--- START ---
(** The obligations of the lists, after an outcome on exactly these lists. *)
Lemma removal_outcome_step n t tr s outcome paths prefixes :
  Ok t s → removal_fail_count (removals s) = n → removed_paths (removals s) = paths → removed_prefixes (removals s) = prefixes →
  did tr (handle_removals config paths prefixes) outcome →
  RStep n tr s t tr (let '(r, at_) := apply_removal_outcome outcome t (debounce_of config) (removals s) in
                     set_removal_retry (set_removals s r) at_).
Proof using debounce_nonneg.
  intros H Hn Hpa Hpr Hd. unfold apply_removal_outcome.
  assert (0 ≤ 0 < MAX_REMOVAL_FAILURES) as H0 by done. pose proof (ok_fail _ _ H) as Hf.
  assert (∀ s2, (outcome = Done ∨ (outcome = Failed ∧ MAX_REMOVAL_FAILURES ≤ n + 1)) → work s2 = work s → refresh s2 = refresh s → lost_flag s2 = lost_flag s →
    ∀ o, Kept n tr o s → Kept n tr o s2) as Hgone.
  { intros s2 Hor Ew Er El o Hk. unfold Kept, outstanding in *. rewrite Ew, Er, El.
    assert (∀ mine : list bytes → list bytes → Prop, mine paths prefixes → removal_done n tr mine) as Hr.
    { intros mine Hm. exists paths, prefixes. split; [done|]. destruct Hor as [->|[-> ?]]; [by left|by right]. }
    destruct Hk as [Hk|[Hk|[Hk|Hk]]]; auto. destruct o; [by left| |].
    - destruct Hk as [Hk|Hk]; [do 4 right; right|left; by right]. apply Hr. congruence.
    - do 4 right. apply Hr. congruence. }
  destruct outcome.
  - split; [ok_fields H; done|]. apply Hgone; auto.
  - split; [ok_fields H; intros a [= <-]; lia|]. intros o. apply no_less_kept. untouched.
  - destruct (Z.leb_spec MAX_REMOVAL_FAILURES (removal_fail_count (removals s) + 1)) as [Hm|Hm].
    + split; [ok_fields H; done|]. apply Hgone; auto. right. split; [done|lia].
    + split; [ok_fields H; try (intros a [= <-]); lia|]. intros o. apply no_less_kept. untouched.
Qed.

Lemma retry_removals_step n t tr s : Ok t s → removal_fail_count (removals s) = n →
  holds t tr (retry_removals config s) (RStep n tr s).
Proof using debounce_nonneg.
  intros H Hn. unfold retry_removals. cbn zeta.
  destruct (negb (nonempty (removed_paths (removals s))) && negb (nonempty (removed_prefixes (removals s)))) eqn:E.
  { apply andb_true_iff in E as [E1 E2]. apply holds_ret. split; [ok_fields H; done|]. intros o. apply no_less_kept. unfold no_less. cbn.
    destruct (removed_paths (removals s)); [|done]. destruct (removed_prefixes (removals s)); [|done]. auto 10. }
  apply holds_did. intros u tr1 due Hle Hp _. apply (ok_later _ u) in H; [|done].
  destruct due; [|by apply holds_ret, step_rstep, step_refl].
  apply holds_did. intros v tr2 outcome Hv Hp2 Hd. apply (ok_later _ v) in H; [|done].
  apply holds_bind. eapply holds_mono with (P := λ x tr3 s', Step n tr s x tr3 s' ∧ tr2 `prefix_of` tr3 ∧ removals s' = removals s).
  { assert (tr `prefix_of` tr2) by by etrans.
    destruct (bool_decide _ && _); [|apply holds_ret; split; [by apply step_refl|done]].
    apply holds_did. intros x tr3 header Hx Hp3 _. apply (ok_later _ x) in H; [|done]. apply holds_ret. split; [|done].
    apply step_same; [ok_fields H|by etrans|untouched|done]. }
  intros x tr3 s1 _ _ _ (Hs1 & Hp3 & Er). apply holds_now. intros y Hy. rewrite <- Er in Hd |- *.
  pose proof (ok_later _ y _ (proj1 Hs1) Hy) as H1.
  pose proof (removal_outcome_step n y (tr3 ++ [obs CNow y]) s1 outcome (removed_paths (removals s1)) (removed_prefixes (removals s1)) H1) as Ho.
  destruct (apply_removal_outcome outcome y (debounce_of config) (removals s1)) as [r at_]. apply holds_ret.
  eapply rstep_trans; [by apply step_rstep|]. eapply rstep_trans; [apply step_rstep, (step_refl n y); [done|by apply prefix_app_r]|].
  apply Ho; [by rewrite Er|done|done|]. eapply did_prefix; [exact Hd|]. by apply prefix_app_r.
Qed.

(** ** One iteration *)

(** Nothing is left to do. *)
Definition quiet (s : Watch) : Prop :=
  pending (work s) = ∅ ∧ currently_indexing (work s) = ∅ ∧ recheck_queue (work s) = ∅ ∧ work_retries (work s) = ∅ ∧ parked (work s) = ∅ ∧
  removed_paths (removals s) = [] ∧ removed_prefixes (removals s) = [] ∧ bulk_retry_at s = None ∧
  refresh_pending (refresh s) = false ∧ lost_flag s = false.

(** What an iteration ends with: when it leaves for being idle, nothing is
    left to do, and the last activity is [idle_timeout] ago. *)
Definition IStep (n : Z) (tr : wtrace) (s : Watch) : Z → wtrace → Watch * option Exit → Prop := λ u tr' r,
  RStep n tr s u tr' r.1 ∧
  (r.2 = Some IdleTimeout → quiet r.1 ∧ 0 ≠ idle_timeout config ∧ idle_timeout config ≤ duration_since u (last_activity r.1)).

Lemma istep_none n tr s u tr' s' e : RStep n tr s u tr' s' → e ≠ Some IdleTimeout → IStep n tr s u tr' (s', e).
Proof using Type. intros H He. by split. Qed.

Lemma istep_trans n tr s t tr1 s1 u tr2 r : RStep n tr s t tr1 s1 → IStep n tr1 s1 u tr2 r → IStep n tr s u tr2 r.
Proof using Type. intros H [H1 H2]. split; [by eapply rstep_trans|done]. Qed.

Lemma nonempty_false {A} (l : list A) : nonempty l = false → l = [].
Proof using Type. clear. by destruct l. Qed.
--- END ---
--- START ---
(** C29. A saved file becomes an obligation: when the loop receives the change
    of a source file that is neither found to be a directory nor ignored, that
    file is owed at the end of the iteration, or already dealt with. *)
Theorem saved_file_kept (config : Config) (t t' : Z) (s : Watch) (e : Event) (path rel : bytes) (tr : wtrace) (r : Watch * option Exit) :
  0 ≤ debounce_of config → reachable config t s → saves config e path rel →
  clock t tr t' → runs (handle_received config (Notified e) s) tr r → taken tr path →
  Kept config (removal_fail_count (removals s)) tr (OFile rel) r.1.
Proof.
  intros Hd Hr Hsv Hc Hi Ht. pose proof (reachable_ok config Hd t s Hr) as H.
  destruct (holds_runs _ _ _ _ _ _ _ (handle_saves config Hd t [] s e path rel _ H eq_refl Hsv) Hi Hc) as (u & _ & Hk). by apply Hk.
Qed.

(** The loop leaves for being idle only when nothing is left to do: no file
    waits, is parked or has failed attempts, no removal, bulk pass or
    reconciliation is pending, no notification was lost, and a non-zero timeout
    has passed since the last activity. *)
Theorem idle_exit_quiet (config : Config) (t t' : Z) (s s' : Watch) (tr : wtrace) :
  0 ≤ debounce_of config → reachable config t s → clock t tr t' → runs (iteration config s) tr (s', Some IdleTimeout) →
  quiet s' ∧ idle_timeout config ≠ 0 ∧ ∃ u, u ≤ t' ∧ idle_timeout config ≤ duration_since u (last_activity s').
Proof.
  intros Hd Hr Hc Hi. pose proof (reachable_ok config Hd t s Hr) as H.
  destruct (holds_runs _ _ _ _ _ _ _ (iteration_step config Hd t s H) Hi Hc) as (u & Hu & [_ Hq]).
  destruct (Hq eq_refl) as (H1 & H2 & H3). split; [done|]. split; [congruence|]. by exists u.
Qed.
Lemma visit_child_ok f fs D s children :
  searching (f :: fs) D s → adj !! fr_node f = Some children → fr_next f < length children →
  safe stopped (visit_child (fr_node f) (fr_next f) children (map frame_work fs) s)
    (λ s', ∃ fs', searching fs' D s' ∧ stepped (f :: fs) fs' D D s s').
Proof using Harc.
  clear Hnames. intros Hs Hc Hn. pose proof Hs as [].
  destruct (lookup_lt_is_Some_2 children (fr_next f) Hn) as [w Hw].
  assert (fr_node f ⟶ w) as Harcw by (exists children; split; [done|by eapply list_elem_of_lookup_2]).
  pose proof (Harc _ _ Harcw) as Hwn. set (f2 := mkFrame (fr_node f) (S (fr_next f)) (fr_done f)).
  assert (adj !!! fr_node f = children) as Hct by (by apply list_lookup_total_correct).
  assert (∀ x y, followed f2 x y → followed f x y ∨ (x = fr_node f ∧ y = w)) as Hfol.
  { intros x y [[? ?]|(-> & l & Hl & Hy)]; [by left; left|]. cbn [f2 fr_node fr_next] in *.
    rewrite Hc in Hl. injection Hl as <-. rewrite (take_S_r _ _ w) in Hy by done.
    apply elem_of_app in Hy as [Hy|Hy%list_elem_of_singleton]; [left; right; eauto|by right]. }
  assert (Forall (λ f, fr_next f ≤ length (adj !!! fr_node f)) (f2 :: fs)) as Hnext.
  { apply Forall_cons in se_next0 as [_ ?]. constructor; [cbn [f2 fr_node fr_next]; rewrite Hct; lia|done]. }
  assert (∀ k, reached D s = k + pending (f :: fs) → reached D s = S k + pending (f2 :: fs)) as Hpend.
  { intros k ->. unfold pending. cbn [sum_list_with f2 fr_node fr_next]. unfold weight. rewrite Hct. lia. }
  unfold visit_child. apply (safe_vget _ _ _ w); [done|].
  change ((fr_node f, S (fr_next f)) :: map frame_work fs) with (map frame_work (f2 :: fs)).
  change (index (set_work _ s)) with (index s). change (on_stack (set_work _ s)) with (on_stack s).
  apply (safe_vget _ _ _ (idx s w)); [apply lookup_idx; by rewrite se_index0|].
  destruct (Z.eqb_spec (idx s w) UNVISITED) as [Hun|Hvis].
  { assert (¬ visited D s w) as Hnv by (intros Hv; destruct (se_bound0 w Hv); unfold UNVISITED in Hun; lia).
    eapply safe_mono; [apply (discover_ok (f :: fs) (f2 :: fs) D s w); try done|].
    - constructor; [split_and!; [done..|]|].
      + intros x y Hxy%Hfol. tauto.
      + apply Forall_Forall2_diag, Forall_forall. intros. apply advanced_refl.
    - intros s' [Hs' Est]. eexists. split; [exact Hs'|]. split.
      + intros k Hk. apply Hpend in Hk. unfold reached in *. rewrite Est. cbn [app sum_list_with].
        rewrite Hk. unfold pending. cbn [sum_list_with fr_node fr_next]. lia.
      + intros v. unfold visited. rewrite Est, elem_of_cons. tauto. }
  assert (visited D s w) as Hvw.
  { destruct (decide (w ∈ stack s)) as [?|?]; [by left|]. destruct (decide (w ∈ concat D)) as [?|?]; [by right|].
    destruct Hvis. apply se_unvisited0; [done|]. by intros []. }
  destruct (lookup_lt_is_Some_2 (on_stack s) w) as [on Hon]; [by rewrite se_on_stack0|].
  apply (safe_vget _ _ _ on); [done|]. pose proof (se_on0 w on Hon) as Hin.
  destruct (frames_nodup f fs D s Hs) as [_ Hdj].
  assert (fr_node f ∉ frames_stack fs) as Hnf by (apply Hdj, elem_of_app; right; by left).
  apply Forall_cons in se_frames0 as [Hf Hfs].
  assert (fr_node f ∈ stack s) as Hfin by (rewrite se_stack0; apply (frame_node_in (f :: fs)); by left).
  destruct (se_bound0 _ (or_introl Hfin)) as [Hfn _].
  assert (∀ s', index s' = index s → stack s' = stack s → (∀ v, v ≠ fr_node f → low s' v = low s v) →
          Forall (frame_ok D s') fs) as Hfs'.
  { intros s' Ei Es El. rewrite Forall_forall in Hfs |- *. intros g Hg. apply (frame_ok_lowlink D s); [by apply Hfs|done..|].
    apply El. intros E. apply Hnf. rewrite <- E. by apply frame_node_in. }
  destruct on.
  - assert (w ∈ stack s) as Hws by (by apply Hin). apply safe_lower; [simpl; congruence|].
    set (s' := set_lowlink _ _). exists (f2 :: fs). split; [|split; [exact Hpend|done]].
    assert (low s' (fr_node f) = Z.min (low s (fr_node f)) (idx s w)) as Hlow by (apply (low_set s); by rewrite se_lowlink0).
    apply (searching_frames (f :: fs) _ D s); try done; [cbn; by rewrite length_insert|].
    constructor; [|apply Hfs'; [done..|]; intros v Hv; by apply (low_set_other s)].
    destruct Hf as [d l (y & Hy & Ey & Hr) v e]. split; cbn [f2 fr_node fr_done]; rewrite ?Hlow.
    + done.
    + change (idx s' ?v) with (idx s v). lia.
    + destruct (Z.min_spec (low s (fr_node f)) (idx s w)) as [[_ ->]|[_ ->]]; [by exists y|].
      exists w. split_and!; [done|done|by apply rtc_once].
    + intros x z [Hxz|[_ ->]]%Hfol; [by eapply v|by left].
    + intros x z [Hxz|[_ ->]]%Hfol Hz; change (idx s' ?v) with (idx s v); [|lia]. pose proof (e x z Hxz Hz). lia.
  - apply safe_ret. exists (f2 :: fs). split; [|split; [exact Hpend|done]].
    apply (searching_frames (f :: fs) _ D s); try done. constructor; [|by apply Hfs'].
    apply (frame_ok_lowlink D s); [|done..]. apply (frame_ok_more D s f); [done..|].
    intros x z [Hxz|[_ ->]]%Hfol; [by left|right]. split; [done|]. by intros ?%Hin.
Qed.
--- END ---
Give back, word for word, only the lines above from the line holding "(** The obligations" to the line holding "did tr (handle_removals", both included.

(** The obligations of the lists, after an outcome on exactly these lists. *)
Lemma removal_outcome_step n t tr s outcome paths prefixes :
  Ok t s → removal_fail_count (removals s) = n → removed_paths (removals s) = paths → removed_prefixes (removals s) = prefixes →
  did tr (handle_removals config paths prefixes) outcome →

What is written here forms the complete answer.